Therapeutic targeting of epidermal growth factor receptor in human cancer: successes and limitations.

Epidermal growth factor receptor (EGFR) is one of the most commonly altered genes in human cancer by way of over-expression, amplification, and mutation. Targeted inhibition of EGFR activity suppresses signal transduction pathways which control tumor cell growth, proliferation, and resistance to apoptosis. Small molecule tyrosine kinase inhibitors and monoclonal antibodies are among the most common EGFR-targeting agents and have been used clinically for treating various malignancies. This review discusses the successes and challenges of targeting EGFR in human cancer. The genetic alterations of EGFR tend to occur more often in some solid tumors than others, as do the mechanisms of resistance to targeted inhibition. The clinical and basic science experiences with these agents thus far have important implications for the future of therapeutic targeting of EGFR.

Introduction

Epidermal growth factor receptor (EGFR), the founding member of a family of four ErbB receptor tyrosine kinases, has been a focus of intense research since its initial purification in 1982[1]. It was first implicated in cancer in 1984, when it was identified as a cellular homolog of the v-erbB Oncogene of avian erythroblastosis virus[2] and found to be amplified in A431 human carcinoma cells[3],[4]. EGFR-mediated intracellular signaling controls many of the functions required for cell growth, migration, and proliferation[5]. Not surprisingly, therefore, EGFR expression is a poor prognostic factor for cancer patients. EGFR is frequently over-expressed and/or mutated in human cancer; in fact, gain-of-function genetic alterations in EGFR are observed in up to 30% of solid tumors [6]. Indeed, certain tumor cells are dependent on EGFR signaling and thus possess an “Oncogene addiction”, which makes this receptor an attractive target for therapy[7]. These features have prompted the development of a number of drugs targeted at EGFR (Table 1), several of which are approved by the US Food and Drug Administration (FDA) and widely used, or are currently being tested for the treatment of specific malignancies[8]–[19].

Table 1.

Epidermal growth factor receptor (EGFR) status and mechanisms of resistance to targeting agents

Tumor type	EGFR mutation	EGFR expression changes	EGFR targeting agents (FDA-approved for clinical use)	Resistance mechanisms
Non-small cell lung cancer	Kinase domain deletions (exon 19), point mutations (exon 21)[41]	Gene amplification[29]	Erlotinib[10], Gefitinib[11]	T790M gatekeeper mutation (50%)[71],[93], elevated c-Met/HGF expression (20%)[72]–[74]
Colorectal cancer (metastatic)	Rare[30],[42]	Overexpression, copy number increase[30]	Cetuximab[12], Panitumumab[13]	K-ras[75]–[77], B-raf[79], PIK3CA[78], PTEN[80] mutations
Head and neck squamous cell carcinoma	ΔEGFR (42%)[32],[43]	Transcriptional up-regulation[31], copy number increase[32]	Cetuximab[14], Nimotuzumab[15]	Increased EGFR stability, co-activation of HER2[81]
Nasopharyngeal cancer	Not detected[45]	Overexpression[35]	Nimotuzumab[16]	Not determined
Glioblastoma	Deletions and truncations (most commonly ΔEGFR)[39],[47],[48]	Focal gene amplification[39], chromosome 7 trisomy[34]	Nimotuzumab[17]	PTEN loss[82],[83], RTK co-activation[85]
Pancreatic cancer	Rare[44]	Over-expression of EGFR and EGF and/or TGFα[33]	Erlotinib[18]	EGFR-independent activation of downstream signaling[44]
Breast cancer (HER2-amplified metastatic)	Rare[26]	Gene overexpression (40%)[25], amplification (6%)[26]	Lapatinib[19]	PIK3CA mutation[86], increased estrogen receptor signaling[87]

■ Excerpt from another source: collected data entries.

(* ===== verification/MessengerTheorems.v ===== *)
(** * The properties of the messenger

    What the users of concurrent sessions see, said of users, friends, chats
    and posts, with schedules on the sample database. *)
From stdpp Require Import gmap.
From S2P Require Import Prelude Requests Responses Storage Database Postgres Effects Growth.
From S2P Require Import Invariants Completeness PostgresSpec StorageTheorems.
From S2P Require Import Programs Interleaving Isolation Serial Progress Steps Messenger Linearization.
From S2P Require Import ConcurrencyTheorems.

Section Theorems.
Context `{P : Pqxx} {L : PqxxLaws P}.

(** C8: concurrent calls on the storage are linearizable: the commits of any
    schedule are actions of the messenger, one after another from the first
    database to the last, and every call that has returned took effect at one
    moment between the step that began it and its return: its action is
    there, or its answer is a view of it; or it had no effect and answered
    [false], or was refused. *)
Theorem calls_are_linearizable (d : db) (evs : list event) (w : world) :
  tables_ok d → schedule evs (quiet d) = Some w →
  moment d w 0 = messenger_of d ∧ moment d w (length (log w)) = messenger_of (shared w) ∧
  (∀ k p op r, log w !! k = Some (p, op, r) → enacts op (moment d w k) (moment d w (S k))) ∧
  ∀ evs1 p op evs2 evs3, evs = evs1 ++ (Call p op :: evs2 ++ [Return p]) ++ evs3 →
  ∃ w1 w2 result ph seen k, schedule evs1 (quiet d) = Some w1 ∧
    schedule (Call p op :: evs2 ++ [Return p]) w1 = Some w2 ∧
    calls w !! p = Some (Finished op result ph seen) ∧
    (length (log w1) ≤ k ≤ length (log w2))%nat ∧ takes_effect d w p op result ph k.
Proof.
  intros Hd Hrun. pose proof (schedule_ok _ _ _ Hd Hrun) as Hw.
  split; [done|]. split; [by apply moment_last|]. split.
  { intros k p op r. by apply logged_enacts. }
  intros evs1 p op evs2 evs3 ->. rewrite schedule_app in Hrun.
  apply bind_Some in Hrun as (w1 & H1 & Hrest). rewrite schedule_app in Hrest.
  apply bind_Some in Hrest as (w2 & H2 & H3).
  pose proof (schedule_ok _ _ _ Hd H1) as Hw1.
  destruct (call_returned _ _ _ _ _ H2) as (Hnone & result & ph & seen & Hp).
  destruct (call_takes_effect d _ w1 w2 p op result ph seen Hd Hw1 H2) as (k & Hk & He); try done.
  destruct (next_call _ _ (schedule_next _ _ _ H3) p _ Hp) as (c & Hp' & _ & Hc).
  rewrite (Hc id) in Hp'. exists w1, w2, result, ph, seen, k. split_and!; try done; try lia.
  eapply (takes_effect_later d w2); try done; [by eapply schedule_world_ok|by eapply schedule_log|lia].
Qed.
End Theorems.

Section Witnesses.
#[local] Existing Instance plain_pqxx.
#[local] Existing Instance plain_pqxx_laws.

Definition outcome_of (w : world) (p : nat) : option ((exn + answer) * phase) :=
  match calls w !! p with Some (Finished _ result ph _) => Some (result, ph) | _ => None end.

(** The query of user 3 for his chats overlaps the creation of one. *)
Lemma calls_are_linearizable_witness :
  let w := world_after read_race in
  enacts (CreateChat 1 [Byte.x61] 3) (moment sample_db w 0) (moment sample_db w 1) ∧
  moment sample_db w 2 = messenger_of (shared w) ∧
  chats_view (moment sample_db w 0) 3 = [] ∧ length (chats_view (moment sample_db w 1) 3) = 1%nat ∧
  ∃ resp seen k, calls w !! 0%nat = Some (Finished (GetChats 3) (inr (Chats resp)) Done seen) ∧
    (0 ≤ k ≤ 2)%nat ∧ takes_effect sample_db w 0 (GetChats 3) (inr (Chats resp)) Done k.
Proof.
  assert (schedule read_race (quiet sample_db) = Some (world_after read_race)) as Hrun.
  { apply sample_schedule. vm_compute. eauto. }
  destruct (calls_are_linearizable sample_db read_race _ (ok_tables _ sample_db_ok) Hrun)
    as (_ & H1 & H2 & H3). split_and!.
  - eapply (H2 0%nat 1%nat). by vm_compute.
  - exact H1.
  - by vm_compute.
  - by vm_compute.
  - destruct (H3 [] 0%nat (GetChats 3) (take 11 (drop 1 read_race)) [Return 1] eq_refl)
      as (w1 & w2 & result & ph & seen & k & Hw1 & Hw2 & Hp & Hk & He).
    simpl in Hw1. injection Hw1 as <-.
    assert (length (log w2) = 2%nat) as Hl.
    { match type of Hw2 with ?x = _ => assert ((length ∘ log <$> x) = Some 2%nat) as Hc end;
        [by vm_compute|]. rewrite Hw2 in Hc. by injection Hc. }
    assert (outcome_of (world_after read_race) 0 = Some (inr (Chats (ChatsResponse.Build [])), Done))
      as Ho by by vm_compute.
    unfold outcome_of in Ho. rewrite Hp in Ho. injection Ho as -> ->.
    eexists _, seen, k. split_and!; [exact Hp|lia..|exact He].
Defined.
End Witnesses.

Unfortunately, it has become increasingly apparent that effective targeting of EGFR to achieve significant clinical benefit is not a straightforward matter, as many tumors harbor inherent or acquired resistance to receptor inhibition. Moreover, some of the molecular and genetic alterations that predict response to EGFR inhibitors appear to be unique to specific tumor types. Elucidation of the mechanisms of resistance to EGFR-targeted therapies and an increased understanding of the biology of EGFR in response to these agents are clearly required to improve their efficacy in cancer patients.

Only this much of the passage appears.